A DAD who killed his baby boy by throwing him into a canal begged to be sectioned three days before the incident. 

A serious case review has found that there was a catalogue of failings that lead to the death of 11-month-old Zakari Bennett-Eko in Bury, Greater Manchester. 

Dad Zak Bennett-Eko, 23, was found guilty of the manslaughter of his son, by diminished responsibility and was given an indefinite hospital order.

A major review into the case has found thirteen key failings into how healthcare teams handled the care of Zak and his family. 

Paul Sharkey, head of the review, found that Zak became “lost” in the care system after moving between different areas. 

It also found that there was an “active failure” to not assess Zak at the  Greater Manchester Mental Health accident and emergency department just days before the incident.

There was a “flawed” team around the family assessment which produced the wrong action plan to support the family, as well as a lack of “secondary mental health/learning disability secondary agency support for the dad.”

Agencies working in Bury and Greater Manchester have also been accused of communication issues surrounding the family. 

Bennett-Eko said he believed the 11-month-old was turning into the devil when he threw him into the River Irwell in Radcliffe in Bury, Greater Manchester, on the afternoon of September 11 2019.

During his trial, the court heard the paranoid schizophrenic had gone to North Manchester General Hospital days before his son's death and asked to be sectioned but left before being treated.

A serious case review published by Bury Integrated Safeguarding Partnership found Bennett-Eko had been discharged from a learning disability service after moving between Bury and Manchester.

It listed 13 factors which combined to produce a "pathway to harm" for Zakari, including a "fragmented and very complex adult health and social care system".

The report said Bennett-Eko and Zakari's mother, Emma Blood, were relocated to Bury from Manchester in June 2018 which was a major factor in their "social isolation and increased vulnerability".

Had they been dealt with a month later they would have been found temporary accommodation in Manchester due to a change in policy, the review found.

In August that year, Bennett-Eko was discharged from the Manchester learning disability service due to a lack of attendance.

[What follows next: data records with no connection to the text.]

Lemma jwt_is_not_native key claims token : jwt_encode key claims = Ok token →
  ∃ err, parse_pat_token_format token = Err err.
Proof.
  intros Henc. destruct (parse_pat_token_format token) as [r|err] eqn:Hp; [| eauto].
  apply parse_no_dot in Hp. by apply jwt_dotted in Henc.
Qed.

Section cut.
(** A session of the user [u], issued at [iat], that ends at [e]. *)
Context (u : Uuid) (iat e : DateTime).
Context (iat_in_range : in_range iat) (e_in_range : in_range e).
Context (short : e ≤ iat + max_cli_session_lifetime * NANOS).

(** A cutoff of the user covers it, for as long as it has time left. *)
Definition covered (w : AuthWorld) : Prop :=
  ∃ s d, ephemeral w !! EK_SessionCutoff u = Some (EV_Seconds s, d) ∧
    timestamp iat ≤ s ∧ from_timestamp s = Some (s * NANOS) ∧ e ≤ d.

(** Once it has been issued, the cutoff of the user stays or is replaced by one that
    covers it. *)
Definition renews (w w' : AuthWorld) : Prop :=
  evolves w w' ∧
  (ephemeral w' !! EK_SessionCutoff u = ephemeral w !! EK_SessionCutoff u ∨ covered w').

Lemma covered_later w w' : renews w w' → covered w → covered w'.
Proof. intros [_ [Heq | ?]] (s & d & Hrest); [| done]. exists s, d. by rewrite Heq. Qed.

#[export] Instance renews_preorder : PreOrder renews.
Proof.
  split; [by intros w; split; [| left] |]. intros w1 w2 w3 [E12 H12] H23. split; [by trans w2; [| apply H23] |].
  destruct H12 as [H12 | ?]; [| right; by eapply covered_later].
  destruct H23 as [_ [H23 | ?]]; [left; congruence | by right].
Qed.

Lemma moves_renews w w' : moves (λ x, x = u) w w' → renews w w'.
Proof. intros [Hev Hu]. split; [done | left; by apply Hu]. Qed.
Definition is_servable_status (s : QuarantineStatus) : bool :=
  match s with QS_Released | QS_None => true | _ => false end.

(** [HashMap::collect]: the last row of a version is the one that stays. *)
Definition status_by_version (status : list (string * QuarantineStatus)) : gmap string QuarantineStatus :=
  foldl (λ m row, <[row.1 := row.2]> m) ∅ status.

Definition known_non_servable (status : list (string * QuarantineStatus)) (v : string) : bool :=
  match status_by_version status !! v with
  | Some s => negb (is_servable_status s)
  | None => false
  end.

Definition pick_latest (served : list string) (ordering : VersionOrdering) : option string :=
  max_by (compare ordering) served.

Definition filter_served_versions (upstream_versions : list string)
    (status : list (string * QuarantineStatus)) (mode : IndexMode) (ordering : VersionOrdering)
    : ServedIndex :=
  let upstream := btree_set upstream_versions in
  let served :=
    match mode with
    | ReleasedOnly =>
        btree_set (filter (λ v, v ∈ upstream)
                     (filter (λ row, Is_true (is_servable_status row.2)) status).*1)
    | IncludePending => filter (λ v, ¬ Is_true (known_non_servable status v)) upstream
    end in
  {| served := served; latest := pick_latest served ordering |}.

(** * Lawfulness

    The comparators of npm, Cargo and PyPI order every text, well formed or not. *)

Ltac lawful :=
  match goal with
  | |- ?f ?b ?a = CompOpp (?f ?a ?b) => apply (cmp_sym (cmp := f))
  | |- ?f ?a ?b ≠ Lt → ?f ?b ?c ≠ Lt → ?f ?a ?c ≠ Lt => apply (cmp_ge_trans (cmp := f))
  end.

#[export] Instance byte_cmp_lawful : LawfulCmp byte_cmp.
Proof. apply (cmp_on_lawful Z_of_byte), _. Qed.

#[export] Instance bytes_cmp_lawful : LawfulCmp bytes_cmp.
Proof. apply list_cmp_lawful, _. Qed.

#[export] Instance parsed_cmp_lawful {A} (parse : bytes → option A) cmp :
  LawfulCmp cmp → LawfulCmp (parsed_cmp parse cmp).
Proof.
  intros Hcmp. unfold parsed_cmp. split.
  - intros a b. destruct (parse a), (parse b); simpl; try done; lawful.
  - intros a b c. destruct (parse a), (parse b), (parse c); simpl; try done; lawful.
Qed.

#[export] Instance ident_cmp_lawful : LawfulCmp ident_cmp.
Proof.
  split.
  - intros [x | x] [y | y]; simpl; try done; lawful.
  - intros [x | x] [y | y] [z | z]; simpl; try done; lawful.
Qed.

#[export] Instance prerelease_cmp_lawful : LawfulCmp prerelease_cmp.
Proof.
  split.
  - intros [| x a] [| y b]; try done; unfold prerelease_cmp; lawful.
  - intros [| x a] [| y b] [| z c]; try done; unfold prerelease_cmp; lawful.
Qed.

#[export] Instance npm_cmp_lawful : LawfulCmp npm_cmp.
Proof.
  unfold npm_cmp.
  apply cmp_then_lawful; [apply (cmp_on_lawful major), _ |].
  apply cmp_then_lawful; [apply (cmp_on_lawful minor), _ |].
  apply cmp_then_lawful; [apply (cmp_on_lawful patch), _ |].
  apply (cmp_on_lawful prerelease), _.
Qed.

#[export] Instance local_segment_cmp_lawful : LawfulCmp local_segment_cmp.
Proof.
  split.
  - intros [x | x] [y | y]; simpl; try done; lawful.
  - intros [x | x] [y | y] [z | z]; simpl; try done; lawful.
Qed.

Lemma local_cmp_list a b : local_cmp a b = list_cmp local_segment_cmp a b.
Proof. by destruct a, b. Qed.

#[export] Instance local_cmp_lawful : LawfulCmp local_cmp.
Proof.
  split; [intros a b | intros a b c]; rewrite !local_cmp_list; lawful.
Qed.

(** A step on both sides; a missing segment is zero. *)
Lemma padded_cmp_step a b :
  padded_cmp a b = cmp_then (Z.compare (hd 0 a) (hd 0 b)) (padded_cmp (tail a) (tail b)).
Proof. by destruct a, b as [| y [| y' b]]. Qed.

Lemma length_tail {A} (l : list A) n : (length l ≤ S n)%nat → (length (tail l) ≤ n)%nat.
Proof. destruct l; simpl; lia. Qed.

Lemma padded_cmp_sym a b : padded_cmp b a = CompOpp (padded_cmp a b).
Proof.
  assert (∀ n a b, (length a ≤ n)%nat → (length b ≤ n)%nat →
    padded_cmp b a = CompOpp (padded_cmp a b)) as H; [| by eapply (H (length a + length b)%nat); lia].
  clear. intros n. induction n as [| n IH]; intros a b Ha Hb.
  - by rewrite (nil_length_inv a), (nil_length_inv b) by lia.
  - rewrite (padded_cmp_step b a), (padded_cmp_step a b), cmp_then_opp, <- Z.compare_antisym.
    by rewrite (IH (tail a) (tail b)) by (by apply length_tail).
Qed.
(** ** PyPI *)

Lemma inject_plain marker l :
  forallb plain_byte (as_bytes marker) = false → plain l → pep440_inject_dot_before marker l = l.
Proof. intros Hm Hl. unfold pep440_inject_dot_before. by rewrite find_sub_plain. Qed.

Lemma normalise_plain `{Lowercase} l : plain l → pep440_normalise_public l = l.
Proof.
  intros Hl. unfold pep440_normalise_public, pep440_canonicalise_c. rewrite to_lower_plain by done.
  rewrite (replace_plain "alpha"), (replace_plain "beta") by done.
  rewrite (replace_plain "preview"), (replace_plain "pre"), canonicalise_plain by done.
  rewrite (replace_plain "_post"), (replace_plain "-post") by done.
  rewrite (replace_plain "_dev"), (replace_plain "-dev") by done.
  by rewrite (inject_plain "post"), (inject_plain "dev").
Qed.

Lemma mapM_numerals segs : Forall numeral segs → mapM parse_u64 segs = Some (decimal_value <$> segs).
Proof.
  intros H. apply mapM_Some. induction H; simpl; constructor; [by apply parse_numeral | done].
Qed.

Lemma parse_pep440_dotted `{Lowercase} segs : Forall numeral segs → segs ≠ [] →
  parse_pep440 (dotted segs) =
    Some {| epoch := 0; release := strip_trailing_zeros (decimal_value <$> segs);
            pre := None; post := None; dev := None; local := [] |}.
Proof.
  intros Hs Hne. pose proof (dotted_plain segs (numerals_digits _ Hs)) as Hp.
  unfold parse_pep440. rewrite strip_v_plain by done. rewrite (split_once_plain "+"%char) by done.
  rewrite (split_once_plain "!"%char) by done. cbn [mbind option_bind].
  rewrite normalise_plain by done. unfold pep440_pop_suffix, pep440_pop_pre, pre_markers, pop_pre_loop.
  rewrite !rfind_sub_plain by done. destruct segs as [| s segs]; [done |].
  rewrite split_dotted by by apply numerals_digits. by rewrite mapM_numerals.
Qed.

(** Zeros at the end do not count. *)
Lemma padded_right_zero b : padded_right (b ++ [0]) = padded_right b.
Proof. induction b as [| x b IH]; simpl; [done | by rewrite IH]. Qed.

Lemma padded_cmp_zero a b : padded_cmp (a ++ [0]) b = padded_cmp a b.
Proof.
  revert b. induction a as [| x a IH]; intros [| y b]; [done | | by simpl; rewrite IH ..].
  simpl. destruct b; [by destruct (0 ?= y) | done].
Qed.

Lemma padded_cmp_strip a b : padded_cmp (strip_trailing_zeros a) b = padded_cmp a b.
Proof.
  unfold strip_trailing_zeros. induction a as [| x a IH] using rev_ind; [done |].
  rewrite rev_app_distr. cbn [rev app pop_zeros].
  destruct (rev a) as [| y r] eqn:E.
  - apply (f_equal (@rev Z)) in E. rewrite rev_involutive in E. by subst.
  - destruct (x =? 0) eqn:Ex.
    + apply Z.eqb_eq in Ex as ->. by rewrite padded_cmp_zero.
    + change (x :: y :: r) with ([x] ++ y :: r). rewrite rev_app_distr. simpl.
      f_equal. f_equal. by rewrite <- (rev_involutive a), E.
Qed.

Lemma pep440_dotted `{Lowercase} a b :
  Forall numeral a → Forall numeral b → a ≠ [] → b ≠ [] →
  pep440_compare (dotted a) (dotted b) = padded_cmp (decimal_value <$> a) (decimal_value <$> b).
Proof.
  intros Ha Hb Hna Hnb. unfold pep440_compare, parsed_cmp.
  rewrite (parse_pep440_dotted a), (parse_pep440_dotted b) by done.
  unfold pep440_cmp. cbn [epoch release local pep440_postpredev_key pre post dev].
  rewrite padded_cmp_strip, padded_cmp_sym, padded_cmp_strip, <- padded_cmp_sym.
  by destruct (padded_cmp _ _).
Qed.

(** ** Maven *)

Lemma decimal_value_acc s acc :
  foldl (λ acc b, acc * 10 + digit_value b) acc s = acc * 10 ^ len s + decimal_value s.
Proof.
  unfold decimal_value. revert acc. induction s as [| b s IH]; intros acc; [unfold len; simpl; lia |]. simpl.
  rewrite IH, (IH (0 * 10 + digit_value b)). unfold len. simpl length.
  rewrite Nat2Z.inj_succ, Z.pow_succ_r by lia. lia.
Qed.

Lemma decimal_value_cons b s : decimal_value (b :: s) = digit_value b * 10 ^ len s + decimal_value s.
Proof. unfold decimal_value at 1. simpl. by rewrite decimal_value_acc. Qed.

Lemma digit_value_range b : is_digit b = true → 0 ≤ digit_value b ≤ 9.
Proof. unfold is_digit, digit_value. lia. Qed.

Lemma decimal_value_range s : forallb is_digit s = true → 0 ≤ decimal_value s < 10 ^ len s.
Proof.
  induction s as [| b s IH]; intros Hs; [done |]. apply andb_true_iff in Hs as [Hb Hs].
  rewrite decimal_value_cons. specialize (IH Hs). apply digit_value_range in Hb.
  unfold len in *. simpl length. rewrite Nat2Z.inj_succ, Z.pow_succ_r by lia. nia.
Qed.

Lemma bytes_cmp_decimal s t :
  forallb is_digit s = true → forallb is_digit t = true → length s = length t →
  bytes_cmp s t = Z.compare (decimal_value s) (decimal_value t).
Proof.
  revert t. induction s as [| b s IH]; intros [| c t] Hs Ht Hl; try done.
  apply andb_true_iff in Hs as [Hb Hs]. apply andb_true_iff in Ht as [Hc Ht].
  injection Hl as Hl. rewrite !decimal_value_cons.
  pose proof (decimal_value_range s Hs) as Rs. pose proof (decimal_value_range t Ht) as Rt.
  unfold len in *. rewrite Hl in *. change (bytes_cmp (b :: s) (c :: t)) with
    (cmp_then (byte_cmp b c) (bytes_cmp s t)). rewrite IH by done.
  unfold byte_cmp, digit_value. destruct (Z.compare_spec (Z_of_byte b) (Z_of_byte c)) as [-> | H | H];
    unfold cmp_then; symmetry.
  - apply Z.add_compare_mono_l.
  - apply Z.compare_lt_iff. nia.
  - apply Z.compare_gt_iff. nia.
Qed.

(** No zero in front, unless there is nothing else. *)
Definition canonical (s : bytes) : Prop :=
  forallb is_digit s = true ∧
  (s = as_bytes "0" ∨ ∃ b s', s = b :: s' ∧ b ≠ "0"%char).

Lemma canonical_value s : canonical s → s = as_bytes "0" ∨ 10 ^ (len s - 1) ≤ decimal_value s.
Proof.
  intros [Hs [-> | (b & s' & -> & Hb)]]; [by left |]. right.
  apply andb_true_iff in Hs as [Hd Hs]. pose proof (decimal_value_range s' Hs).
  rewrite decimal_value_cons. replace (len (b :: s') - 1) with (len s') by (unfold len; simpl; lia).
  assert (1 ≤ digit_value b); [| nia].
  apply digit_value_range in Hd as [H0 _]. unfold digit_value in *.
  destruct (decide (Z_of_byte b = 48)) as [E |]; [| lia].
  destruct Hb. by rewrite <- (byte_of_Z_of_byte b), E.
Qed.

Lemma longer_is_greater s t :
  canonical s → canonical t → len s < len t → decimal_value s < decimal_value t.
Proof.
  intros Hs Ht Hl. pose proof (decimal_value_range s (proj1 Hs)).
  destruct (canonical_value t Ht) as [-> | Hv].
  - destruct Hs as [_ [-> | (b & s' & -> & _)]]; unfold len in Hl; simpl in Hl; lia.
  - assert (10 ^ len s ≤ 10 ^ (len t - 1)) by (apply Z.pow_le_mono_r; lia). lia.
Qed.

The review said: "The result was that (he) became 'lost' and his needs neglected by the care system in Manchester, including the key element of a responsible clinician to oversee his medication."

Reviewers said a "flawed" assessment carried out by Bury Children's Social Care in May 2019 did not take into account the risks of Bennett-Eko not taking his medication and reverting to cannabis use.

By August that year his mental health had rapidly deteriorated and in September 2019 he attended A&E at the North Manchester General Hospital three times, but delays meant he was not seen by an access and crisis service before his son's death.

Tony Decrop, assistant director of social care and safeguarding at Bury Council, said there had been a failure to "appreciate fully" the risk Bennett-Eko posed to his son.

He added: "All the agencies involved are truly sorry for what happened and are determined to do all they can to prevent, so far as humanly possible, something like this happening again.

"We have already learned from the review of this case and action has been taken as a result"

Bernadette Enright, executive director of adult social services for Manchester City Council, said: "This was a complex case with multiple factors and a distressing and extreme conclusion.

"It's important for all agencies involved in this case to reflect on the run-up to these tragic events and use learnings to strengthen practice."

Julian Hendy, of the Hundred Families charity, said: "Zakari's father had a concerning history of serious mental illness and violence which was known to services, but he was not followed up and monitored as he should have been.

"He too was vulnerable, yet despite asking for help on numerous occasions he didn't receive the care and treatment he so desperately needed. Had he done so young Zak might still be with us today."